Restart facilities, enabling calculations to be continued from any point along the evolutionary trajectory (Subsection 4.7).
Powerful visualization and analysis techniques implemented in the STM4 code (by M. Valle), fully interfaced with USPEX (Subsection 8.1).
USPEX is interfaced with VASP, SIESTA, GULP, LAMMPS, DMACRYS, CP2K, Quantum Espresso, FHI-aims, ATK, CASTEP, Tinker, MOPAC codes. See full list of supported codes in Subsection 2.5. Interfacing with other codes is easy.
Submission of jobs from local workstation to remote clusters and supercomputers is possible. See Section 8.9 for details.
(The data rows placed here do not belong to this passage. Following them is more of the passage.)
Lemma step_stored_inv db0 st a :
  stored_inv db0 st -> stored_inv db0 (step st a).
Proof.
  destruct a as [|f save_fails|ms]; simpl.
  - apply fetcher_stored_inv.
  - apply writer_stored_inv.
  - done.
Qed.

End Run.

(** X16.  Nothing the remote delivered is lost and nothing else is stored:
    once both coroutines have returned, the ids in [events] are exactly the
    ids that were there at start and the ids of the events of every page
    the remote delivered, whatever was retried, re-queued or delivered
    twice on the way.  (The first hypothesis is about the runtime:
    [toISOString] emits no tab, newline or backslash.) *)
Theorem delivered_events_are_stored toISOString MIN_DELAY_MS PAGE_SIZE
    resumeCursor existing script t0 db0 schedule :
  (forall ms, plain (toISOString ms) = true) ->
  let st := run toISOString MIN_DELAY_MS PAGE_SIZE schedule
              (start resumeCursor existing script (Api.initial t0) db0) in
  finished st = true ->
  dom (db_events (db st))
  = dom (db_events db0) ∪ idsOf (delivered (api st)).
Proof.
  intros Hp st Hfin.
  pose proof (run_invariant toISOString MIN_DELAY_MS PAGE_SIZE
                (stored_inv db0)
                (step_stored_inv toISOString Hp MIN_DELAY_MS PAGE_SIZE db0)
                schedule
                (start resumeCursor existing script (Api.initial t0) db0))
    as H.
  destruct H as (Hcov & _ & Hdom & Hdom0 & _ & Hwd).
  { unfold stored_inv, waiting, delivered. simpl.
    repeat split; try done; try set_solver. }
  fold st in Hcov, Hdom, Hdom0, Hwd.
  unfold finished in Hfin.
  destruct (fetcherAt st); try done.
  destruct (writerAt st) eqn:Hw; try done.
  destruct (Hwd eq_refl) as [Hq _].
  apply set_eq. intros id. split; [apply Hdom|].
  intros [Hid|Hid]%elem_of_union; [by apply Hdom0|].
  apply elem_of_idsOf in Hid as (e & He & <-).
  destruct (Hcov e He) as [Hs|Hwait]; [by apply elem_of_dom|].
  unfold waiting in Hwait. rewrite Hw, Hq in Hwait.
  by apply elem_of_nil in Hwait.
Qed.

Lemma delivered_events_are_stored_witness :
  let st := run Sample.isoAtEpoch 500 1000 Sample.onePageSchedule
              (start None 0 Sample.singlePage (Api.initial Sample.startTime)
                 Sample.freshDb) in
  finished st = true
  /\ dom (db_events (db st))
     = dom (db_events Sample.freshDb) ∪ idsOf (delivered (api st)).
Proof.
  split; [vm_compute; reflexivity|].
  apply (delivered_events_are_stored Sample.isoAtEpoch 500 1000 None 0
           Sample.singlePage Sample.startTime Sample.freshDb
           Sample.onePageSchedule);
    [intros ms; reflexivity | vm_compute; reflexivity].
Defined.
Options for structure prediction using the USPEX algorithm (default), random sampling, corrected particle swarm optimization (Subsection 5.5), evolutionary metadynamics (Subsection 5.4), minima hopping-like algorithm. Capabilities to predict phase transition mechanisms using evolutionary metadynamics, variable-cell NEB method (Subsection 6.1), and TSP method (Subsection ).
Options to optimize physical properties other than the energy — e.g., hardness (Lyakhov & Oganov, 2011), density (Zhu et al., 2011), band gap and dielectric constant (Zeng et al., 2014), and many other properties.
For ease of programming and use, USPEX is written in MATLAB and it also works under Octave (a free MATLAB-like environment) — you do not need to compile anything, just plug and play! To enhance MATLAB-version compatibility, only basic MATLAB commands have been used. The code has been developed and tested under Matlab 2012 to 2015 and Octave 3.4 (newer Octave versions are not supported yet!).
Starting from version 9.4.1, USPEX has an installer (install.sh file) and a Python-based runner of MATLAB code (USPEX Python module), providing a number of useful command line options.